OLAP and Data Warehousing – Data Warehousing Technology Review (Part 1)

Welcome to the latest article in my OLAP and Data Warehousing (The Problem and Solution) series, a series dedicated to the discussion of OLAP and Data Warehousing technologies. Let’s return once again in more detail to reasons of crisis involving the operating
analysis. Below we present only the primary ones:

  • Highly detailed data in OLTP systems;

  • Data is dispersed among several OLTP systems. This fact has some aspects:

    • Various data sources,

    • Dissimilar data formats,

    • Various data access mechanisms,

    • A large number of independent reports generation tools and the potential lack
      of integrity among several OLTP systems (at least data in different systems
      may be refreshed with a different regularity, so even if each system is supported
      in a completely integrated state, group integrity may be broken, which may
      distort an otherwise common picture);

  • Low speed of reports generation. As OLTP systems are oriented first to
    effective transaction processing, the generation of «large reports»
    usually takes a significant amount of time.

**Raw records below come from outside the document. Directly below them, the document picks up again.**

Lemma newRaft_result_witness :
  ∃ w, newRaft (single_config 1 10 1) sample_rand = Done w
    ∧ ∃ st hs cs,
        Storage (single_config 1 10 1) = Some st
        ∧ Storage.InitialState st = Ok (hs, cs)
        ∧ validate (single_config 1 10 1) = None
        ∧ State (node w) = StateFollower
        ∧ Lead (node w) = None_id
        ∧ msgs (node w) = []
        ∧ id (node w) = 1
        ∧ 0 < electionTimeout (node w)
        ∧ (IsEmptyHardState hs = false → hardState (node w) = hs)
        ∧ (IsEmptyHardState hs = true → Term (node w) = 0 ∧ Vote (node w) = 0)
        ∧ (∀ p, is_Some (Prs (node w) !! p)
                ↔ p ∈ initial_peers (single_config 1 10 1) cs).
Proof.
  destruct newRaft_single_returns as [w H]. exists w. split; [exact H|].
  exact (newRaft_result (single_config 1 10 1) sample_rand w H).
Defined.

(** X24: validate accepts exactly the configurations with a non-zero id, a
    positive heartbeat tick, a larger election tick and a storage; newRaft
    panics with validate's message on every other one, and panics as well
    when both the configuration and the stored conf state name peers. *)
Theorem newRaft_rejects (c : Config) (g : lockedRand) :
  (validate c = None
   ↔ ID c ≠ None_id ∧ 0 < HeartbeatTick c < ElectionTick c ∧ is_Some (Storage c))
  ∧ (∀ e, validate c = Some e → newRaft c g = Panic e)
  ∧ (∀ st hs cs,
       validate c = None → Storage c = Some st →
       Storage.InitialState st = Ok (hs, cs) →
       pb.ConfState.Nodes cs ≠ [] → peers c ≠ [] →
       newRaft c g
       = Panic "cannot specify both newRaft (peers) and ConfState.(Nodes)").
Proof.
  split_and!.
  - split; [apply validate_ticks|].
    intros (Hid & Hticks & [st Hst]). unfold validate.
    destruct (Z.eqb_spec (ID c) None_id); [done|].
    destruct (Z.leb_spec (HeartbeatTick c) 0); [lia|].
    destruct (Z.leb_spec (ElectionTick c) (HeartbeatTick c)); [lia|].
    by rewrite Hst.
  - intros e He. unfold newRaft. by rewrite He.
  - intros st hs cs Hval Hst Hinit Hn Hp. unfold newRaft.
    rewrite Hval, Hst, Hinit.
    assert (Hl : ∀ l : list Z, l ≠ [] → (0 <? len l) = true).
    { intros [|x l] Hl; [done|]. apply Z.ltb_lt. unfold len. simpl. lia. }
    by rewrite (Hl _ Hn), (Hl _ Hp).
Qed.

Lemma newRaft_rejects_witness :
  newRaft double_peers_config sample_rand
  = Panic "cannot specify both newRaft (peers) and ConfState.(Nodes)".
Proof.
  apply (proj2 (proj2 (newRaft_rejects double_peers_config sample_rand))
           storage_with_nodes (pb.HardState.mk 0 0 0) (pb.ConfState.mk [1; 2]));
    done.
Defined.

(** ** Outgoing messages *)

(** X25: whatever send queues is the given message with the sender set to
    the node's id and the addressee and payload unchanged.  A vote request
    or vote response keeps the non-zero term it was given; a proposal keeps
    term 0; every other kind is stamped with the node's term.  Nothing else
    of the node changes. *)
Theorem send_stamps (w w' : World) (m : pb.Message.t) :
  send m w = Done (tt, w') →
  ∃ m', node w' = enqueue m' (node w)
    ∧ globalRand w' = globalRand w
    ∧ with_Term 0 m' = with_Term 0 (with_From (id (node w)) m)
    ∧ (is_vote_msg (pb.Message.MsgType m) = true →
       pb.Message.Term m' = pb.Message.Term m ∧ pb.Message.Term m ≠ 0)
    ∧ (pb.Message.MsgType m = pb.MsgPropose → pb.Message.Term m' = 0)
    ∧ (is_vote_msg (pb.Message.MsgType m) = false →
       pb.Message.MsgType m ≠ pb.MsgPropose →
       pb.Message.Term m = 0 ∧ pb.Message.Term m' = Term (node w)).
Proof.
  unfold send. run. cbn [with_From pb.Message.MsgType pb.Message.Term].
  destruct (is_vote_msg (pb.Message.MsgType m)) eqn:Hv.
  - destruct (Z.eqb_spec (pb.Message.Term m) 0) as [Hz|Hnz]; [done|].
    intros [= <-]. eexists. split; [reflexivity|]. split_and!; try done.
    intros Hp. rewrite Hp in Hv. done.
  - destruct (Z.eqb_spec (pb.Message.Term m) 0) as [Hz|Hnz]; [|done].
    cbn [negb]. case_bool_decide as Hp.
    + intros [= <-]. eexists. split; [reflexivity|]. split_and!; try done.
    + intros [= <-]. eexists. split; [reflexivity|]. split_and!; try done.
Qed.

Lemma send_stamps_witness :
  ∃ m', replied 2 3 false 0 (sample_node StateFollower 5)
        = enqueue m' (sample_node StateFollower 5)
    ∧ sample_rand = sample_rand
    ∧ with_Term 0 m' = with_Term 0 (with_From 1 (appendResponse 2 3 false 0))
    ∧ (false = true → pb.Message.Term m' = 0 ∧ 0 ≠ 0)
    ∧ (pb.MsgAppendResponse = pb.MsgPropose → pb.Message.Term m' = 0)
    ∧ (false = false → pb.MsgAppendResponse ≠ pb.MsgPropose →
       0 = 0 ∧ pb.Message.Term m' = 5).
Proof.
  exact (send_stamps (sample_world StateFollower 5)
           (mkWorld (replied 2 3 false 0 (sample_node StateFollower 5)) sample_rand)
           (appendResponse 2 3 false 0) eq_refl).
Defined.

(** ** The quorum index under progress updates *)

Lemma match_column_split (r : Raft) (p : Z) (pr : Progress.t) :
  Prs r !! p = Some pr →
  match_column r
  ≡ₚ Progress.Match pr
     :: (Progress.Match <$> (map_to_list (delete p (Prs r))).*2).
Proof.
  intros Hp. unfold match_column.
  rewrite <- (insert_delete_id (Prs r) p pr Hp) at 1.
  by rewrite map_to_list_insert by apply lookup_delete_eq.
Qed.

Lemma replicated_on_split (r : Raft) (p : Z) (pr : Progress.t) (i : Z) :
  Prs r !! p = Some pr →
  replicated_on r i
  = (if bool_decide (i ≤ Progress.Match pr) then 1 else 0)
    + len (filter (λ x, i ≤ x)
             (Progress.Match <$> (map_to_list (delete p (Prs r))).*2)).
Proof.
  intros Hp. unfold replicated_on, len.
  rewrite (Permutation_length
             (filter_Permutation (λ x, i ≤ x) _ _ (match_column_split r p pr Hp))).
  rewrite filter_cons. case_bool_decide.
  - rewrite decide_True by done. simpl. lia.
  - rewrite decide_False by done. lia.
Qed.

(** X26: applying a positive response to a peer's progress never lowers
    the index maybeCommit would hand to the log: the Q-th highest match
    after maybeUpdate is at least the one before. *)
Theorem quorum_index_monotone (r : Raft) (p : Z) (pr : Progress.t)
    (n mci mci' : Z) :
  Prs r !! p = Some pr →
  qth_highest r = Some mci →
  qth_highest (set_progress_of p (Progress.maybeUpdate pr n).2 r) = Some mci' →
  mci ≤ mci'.
Proof.
  intros Hp Hq Hq'.
  set (pr' := (Progress.maybeUpdate pr n).2) in *.
  set (r' := set_progress_of p pr' r) in *.
  assert (Hle : Progress.Match pr ≤ Progress.Match pr').
  { unfold pr', Progress.maybeUpdate. destruct pr as [mt nx]. simpl.
    repeat (case_match; simpl in * ); lia. }
  assert (Hp' : Prs r' !! p = Some pr').
  { unfold r', set_progress_of. cbn. apply lookup_insert_eq. }
  assert (Hdel : delete p (Prs r') = delete p (Prs r)).
  { unfold r', set_progress_of. cbn. apply delete_insert_eq. }
  assert (Hquo : quorum r' = quorum r).
  { unfold quorum, r', set_progress_of. cbn.
    by rewrite (map_size_insert_Some p pr' (Prs r)). }
  assert (Hne : Prs r ≠ ∅).
  { intros He. rewrite He in Hp. by rewrite lookup_empty in Hp. }
  assert (Hne' : Prs r' ≠ ∅).
  { intros He. rewrite He in Hp'. by rewrite lookup_empty in Hp'. }
  destruct (mci_is_quorum_index r Hne) as (m0 & _ & Hq0 & Hreach & _).
  destruct (mci_is_quorum_index r' Hne') as (m1 & _ & Hq1 & _ & Hmax).
  rewrite Hq in Hq0. injection Hq0 as <-.
  rewrite Hq' in Hq1. injection Hq1 as <-.
  apply Hmax. unfold quorum_reached in *. rewrite Hquo.
  rewrite (replicated_on_split r p pr mci Hp) in Hreach.
  rewrite (replicated_on_split r' p pr' mci Hp'), Hdel.
  repeat case_bool_decide; lia.
Qed.

Lemma quorum_index_monotone_witness : 2 ≤ 3.
Proof.
  apply (quorum_index_monotone (sample_node StateLeader 5) 2 (Progress.mk 2 3)
           3 2 3); vm_compute; reflexivity.
Defined.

There are several paths to overcome these crises. One of them is the creation of
gateways among separate OLTP systems. However, this results only in consolidating
several OLTP systems into one, and in any case does not solve «highly
detailed data» problems.

An alternate approach was generated in the last decade as a group of
coupled technologies that received the name Data Warehousing (the technology of
Data Warehouses construction).

Data Warehouse, according to the classical definition, is a collection of
resources that permit the presentation of data in a complete, subject-oriented view
suitable for analysis and acceptance of business solutions.

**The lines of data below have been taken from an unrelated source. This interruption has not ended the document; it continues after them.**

(** A field that is not quoted is the string itself; quoted fields are
    not read. *)
Definition read_string (s : string) : option string :=
  if contains double_quote s then None else Some s.

Definition read_row (fields : list string) : option WeatherRecord :=
  match fields with
  | [f1; f2; f3; f4; f5; f6; f7] =>
      match read_string f1, read_string f2, read_float f3, read_int f4,
            read_float f5, read_int f6, read_float f7 with
      | Some d, Some r, Some t, Some h, Some ws, Some aqi, Some p =>
          Some (mkRecord d r t h ws aqi p)
      | _, _, _, _, _, _, _ => None
      end
  | _ => None
  end.

Fixpoint read_rows (lines : list string) : option (list WeatherRecord) :=
  match lines with
  | [] => Some []
  | l :: lines' =>
      match read_row (split comma l), read_rows lines' with
      | Some d, Some ds => Some (d :: ds)
      | _, _ => None
      end
  end.

Definition read_csv (text : string) : option DataFrame :=
  match read_lines (split newline text) with
  | h :: rows =>
      if list_eq_dec string_dec (split comma h) header
      then read_rows rows else None
  | [] => None
  end.

End Csv.

(** The text behind the download button of [create_dashboard]; there
    is no button for an empty frame. *)
Definition create_dashboard_csv (weather_df : DataFrame) : option string :=
  if negb (empty weather_df) then Some (Csv.to_csv weather_df) else None.

(** Two records with the same field values. *)
Definition same_values (a b : WeatherRecord) : Prop :=
  date a = date b /\ region a = region b /\
  (temperature a == temperature b)%Q /\ humidity a = humidity b /\
  (wind_speed a == wind_speed b)%Q /\
  air_quality_index a = air_quality_index b /\
  (precipitation a == precipitation b)%Q.

(** [x] is a decimal number with at most [k] digits after the point. *)
Definition decimal_places (k : nat) (x : Q) : Prop :=
  (Zpos (Qden x) | Z.abs (Qnum x) * 10 ^ Z.of_nat k).

(** A string the writer leaves as it is. *)
Definition plain (s : string) : Prop := Csv.needs_quoting s = false.

(** A record whose strings need no quotes and whose floats are decimal
    numbers of at most seventeen digits after the point. *)
Definition exportable (d : WeatherRecord) : Prop :=
  plain (date d) /\ plain (region d) /\
  decimal_places 17 (temperature d) /\
  decimal_places 17 (wind_speed d) /\
  decimal_places 17 (precipitation d).

(* ================================================================== *)
(** * The calendar *)
(* ================================================================== *)

Module CalendarFacts.
Import Calendar.

Lemma all_from_spec (p : Z -> bool) (fuel : nat) :
  forall r, all_from fuel r p = true ->
  forall x, r <= x < r + Z.of_nat fuel -> p x = true.
Proof.
  induction fuel as [|k IH]; intros r H x Hx.
  - lia.
  - cbn [all_from] in H. destruct (p r) eqn:Hr; [|discriminate].
    destruct (Z.eq_dec x r) as [->|Hne]; [assumption|].
    apply (IH (r + 1) H). lia.
Qed.

Lemma cycle_checked : all_from (Z.to_nat 146097) 0 cycle_ok = true.
Proof. vm_compute. reflexivity. Qed.

Lemma cycle_ok_at (r : Z) : 0 <= r < 146097 -> cycle_ok r = true.
Proof.
  intros Hr. apply (all_from_spec cycle_ok _ 0 cycle_checked).
  rewrite Z2Nat.id; lia.
Qed.

(** The years of a later cycle are those of the first, shifted. *)
Lemma _ord2ymd_cycle_shift (q r : Z) :
  _ord2ymd_cycle (q * 400 + 1) r =
  let '(y, m, d) := _ord2ymd_cycle 1 r in (y + 400 * q, m, d).
Proof.
  unfold _ord2ymd_cycle. cbv zeta.
  repeat match goal with
         | |- context [if ?b then _ else _] => destruct b
         end; f_equal; try f_equal; lia.
Qed.

Lemma _is_leap_shift (y q : Z) : _is_leap (y + 400 * q) = _is_leap y.
Proof.
  unfold _is_leap.
  replace (y + 400 * q) with (y + (100 * q) * 4) at 1 by lia.
  replace (y + 400 * q) with (y + (4 * q) * 100) at 1 by lia.
  replace (y + 400 * q) with (y + q * 400) by lia.
  now rewrite !Z_mod_plus_full.
Qed.

Lemma _days_before_year_shift (y q : Z) :
  _days_before_year (y + 400 * q) = _days_before_year y + 146097 * q.
Proof.
  unfold _days_before_year. cbv zeta.
  replace (y + 400 * q - 1) with (y - 1 + (100 * q) * 4) at 2 by lia.
  replace (y + 400 * q - 1) with (y - 1 + (4 * q) * 100) at 2 by lia.
  replace (y + 400 * q - 1) with (y - 1 + q * 400) at 2 by lia.
  rewrite !Z_div_plus_full by lia. lia.
Qed.

Lemma _ymd2ord_shift (y m d q : Z) :
  _ymd2ord (y + 400 * q) m d = _ymd2ord y m d + 146097 * q.
Proof.
  unfold _ymd2ord, _days_before_month.
  rewrite _is_leap_shift, _days_before_year_shift. lia.
Qed.

(** [_ymd2ord] undoes [_ord2ymd] on every ordinal a [date] can have, and
    the year, month and day are in their ranges. *)
Lemma _ord2ymd_spec (n : Z) :
  MINORDINAL <= n <= MAXORDINAL ->
  let '(y, m, d) := _ord2ymd n in
  _ymd2ord y m d = n /\ 1 <= y <= 9999 /\ 1 <= m <= 12 /\ 1 <= d <= 31.
Proof.
  unfold MINORDINAL, MAXORDINAL. intros Hn.
  unfold _ord2ymd, _DI400Y. cbv zeta.
  pose proof (Z.div_mod (n - 1) 146097 ltac:(lia)) as Hdm.
  pose proof (Z.mod_pos_bound (n - 1) 146097 ltac:(lia)) as Hr.
  set (q := (n - 1) / 146097) in *. set (r := (n - 1) mod 146097) in *.
  rewrite _ord2ymd_cycle_shift.
  pose proof (cycle_ok_at r Hr) as Hok. unfold cycle_ok in Hok.
  destruct (_ord2ymd_cycle 1 r) as [[y m] d].
  rewrite !andb_true_iff, orb_true_iff in Hok.
  rewrite Z.eqb_eq, !Z.leb_le, Z.ltb_lt in Hok.
  rewrite _ymd2ord_shift.
  assert (0 <= q <= 24) by lia.
  lia.
Qed.

Lemma digit_inj (a b : Z) :
  0 <= a <= 9 -> 0 <= b <= 9 -> digit a = digit b -> a = b.
Proof.
  intros Ha Hb.
  assert (Ea : a = 0 \/ a = 1 \/ a = 2 \/ a = 3 \/ a = 4 \/ a = 5 \/ a = 6
               \/ a = 7 \/ a = 8 \/ a = 9) by lia.
  assert (Eb : b = 0 \/ b = 1 \/ b = 2 \/ b = 3 \/ b = 4 \/ b = 5 \/ b = 6
               \/ b = 7 \/ b = 8 \/ b = 9) by lia.
  repeat (destruct Ea as [-> | Ea]); try subst a;
    repeat (destruct Eb as [-> | Eb]); try subst b;
    cbn; intros E; try reflexivity; discriminate E.
Qed.

Ltac digit_bounds :=
  repeat match goal with
         | H : context [?x mod 10] |- _ =>
             lazymatch goal with
             | _ : 0 <= x mod 10 < 10 |- _ => fail
             | _ => pose proof (Z.mod_pos_bound x 10 ltac:(lia))
             end
         end.

Lemma pad2_inj (a b : Z) (s t : string) :
  0 <= a < 100 -> 0 <= b < 100 -> pad2 a s = pad2 b t -> a = b /\ s = t.
Proof.
  intros Ha Hb E. unfold pad2 in E.
  injection E as E1 E0 Est. digit_bounds.
  apply digit_inj in E1; [| lia ..].
  apply digit_inj in E0; [| lia ..].
  split; [|assumption].
  revert E1 E0. Z.div_mod_to_equations. lia.
Qed.

Lemma pad4_inj (a b : Z) (s t : string) :
  0 <= a < 10000 -> 0 <= b < 10000 -> pad4 a s = pad4 b t -> a = b /\ s = t.
Proof.
  intros Ha Hb E. unfold pad4, pad2 in E.
  injection E as E3 E2 E1 E0 Est. digit_bounds.
  apply digit_inj in E3; [| lia ..].
  apply digit_inj in E2; [| lia ..].
  apply digit_inj in E1; [| lia ..].
  apply digit_inj in E0; [| lia ..].
  split; [|assumption].
  revert E3 E2 E1 E0. Z.div_mod_to_equations. lia.
Qed.

Lemma String_tail_eq (c : ascii) (s t : string) :
  String c s = String c t -> s = t.
Proof. intros E. now injection E. Qed.

(** Two days are written the same way only when they are the same day. *)
Lemma strftime_ymd_inj (a b : Z) :
  MINORDINAL <= a <= MAXORDINAL -> MINORDINAL <= b <= MAXORDINAL ->
  strftime_ymd a = strftime_ymd b -> a = b.
Proof.
  intros Ha Hb. unfold strftime_ymd.
  pose proof (_ord2ymd_spec a Ha) as Sa. pose proof (_ord2ymd_spec b Hb) as Sb.
  destruct (_ord2ymd a) as [[ya ma] da]. destruct (_ord2ymd b) as [[yb mb] db].
  intros E.
  apply pad4_inj in E; [|lia..]. destruct E as [-> E].
  apply String_tail_eq, pad2_inj in E; [|lia..]. destruct E as [-> E].
  apply String_tail_eq, pad2_inj in E; [|lia..]. destruct E as [-> _].
  lia.
Qed.

End CalendarFacts.

Example strftime_2024_02_29 :
  Calendar.strftime_ymd 738945 = "2024-02-29"%string.
Proof. reflexivity. Qed.

Example strftime_max :
  Calendar.strftime_ymd Calendar.MAXORDINAL = "9999-12-31"%string.
Proof. reflexivity. Qed.

Example strftime_min :
  Calendar.strftime_ymd Calendar.MINORDINAL = "0001-01-01"%string.
Proof. reflexivity. Qed.

(* ================================================================== *)
(** * Running the generator and the loader *)
(* ================================================================== *)

Lemma Ok_inj {A} (a b : A) (w w' : world) :
  (Ok a, w) = (Ok b, w') -> a = b /\ w = w'.
Proof. intros E. now injection E. Qed.

Lemma append_record_run (date : string) (data : list WeatherRecord)
    (r : string) (w : world) :
  append_record date data r w =
  (Ok (data ++ [record_of date r (random_at w) (random_draws w)]),
   set_clock_draws w (clock_reads w) (5 + random_draws w)).
Proof. reflexivity. Qed.

Lemma for_each_regions_run (date : string) (rs : list string) :
  forall data w,
  for_each rs (append_record date) data w =
  (Ok (data ++ rows_from date rs (random_at w) (random_draws w)),
   set_clock_draws w (clock_reads w) (5 * List.length rs + random_draws w)).
Proof.
  induction rs as [|r rs IH]; intros data w.
  - cbn. rewrite app_nil_r. now destruct w.
  - cbn [for_each]. unfold bind at 1. rewrite append_record_run.
    rewrite IH. cbn [rows_from random_at random_draws set_clock_draws
                     clock_reads now_at cache page List.length].
    rewrite <- app_assoc. cbn [app].
    unfold set_clock_draws. cbn [random_at now_at cache page].
    do 2 f_equal. lia.
Qed.

Lemma append_day_run (data : list WeatherRecord) (i : Z) (w : world) :
  let n := toordinal (now_at w (clock_reads w)) - i in
  append_day data i w =
  if (0 <? n) && (n <=? Calendar.MAXORDINAL)
  then (Ok (data ++ rows_from (Calendar.strftime_ymd n) regions
                      (random_at w) (random_draws w)),
        set_clock_draws w (S (clock_reads w))
                        (5 * List.length regions + random_draws w))
  else (Raise (OverflowError "date value out of range"),
        set_clock_draws w (S (clock_reads w)) (random_draws w)).
Proof.
  cbv zeta. unfold append_day, bind at 1, datetime_now.
  unfold bind at 1, sub_days. cbn [toordinal].
  destruct ((0 <? _) && _).
  - unfold ret at 1. rewrite for_each_regions_run. reflexivity.
  - reflexivity.
Qed.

The construction of Data Warehouses allows us to make a step to the following
stage of business activity automation — creating resources and tools to
support decision making. The main difference between decision making activity
and performing daily activity, from the view point of the used data, is
the requirement for an all-encompassing vision of processes for the extensive diversity of
parameters on which they depend, for various, arbitrary time intervals.
It is possible to say that the performers work with data on occurring processes,
whereas for managers information is necessary for decision making.
This fact defines type of used data. For the creation of decision support systems
(DSS) complete, consistent information for various
time intervals
which may be both generalized (sum or aggregated
different way) and detailed is necessary. This is the main conception of Data
Warehouses as a platform for decision support systems construction.

There are three groups of tools that you will probably involve in the decision-making process:

  • Report generation tools,

  • Operating analysis tools (OLAP), and

  • Data Mining tools

Report generation tools are intended for presenting data as tables and
diagrams, although other forms of data presentation are also used (for example, diagrams
plotted on a georaphic map). This class of tools allows managers to inspect
occurring processes, having some fixed sights on this processes metrics.

OLAP tools are intended for hypothesis testing, and they allow one to find the
data which confirm or refute the formulated management hypotheses. Hypotheses
may be formulated very definitely (was the profit falling directly as a result
of the cost price increases?) or more indistinct (are there any parameters
which most strongly differentiate the division that brought the greatest profit
from the other divisions?). This type of information allows managers to change
company business processes to reach definite purposes.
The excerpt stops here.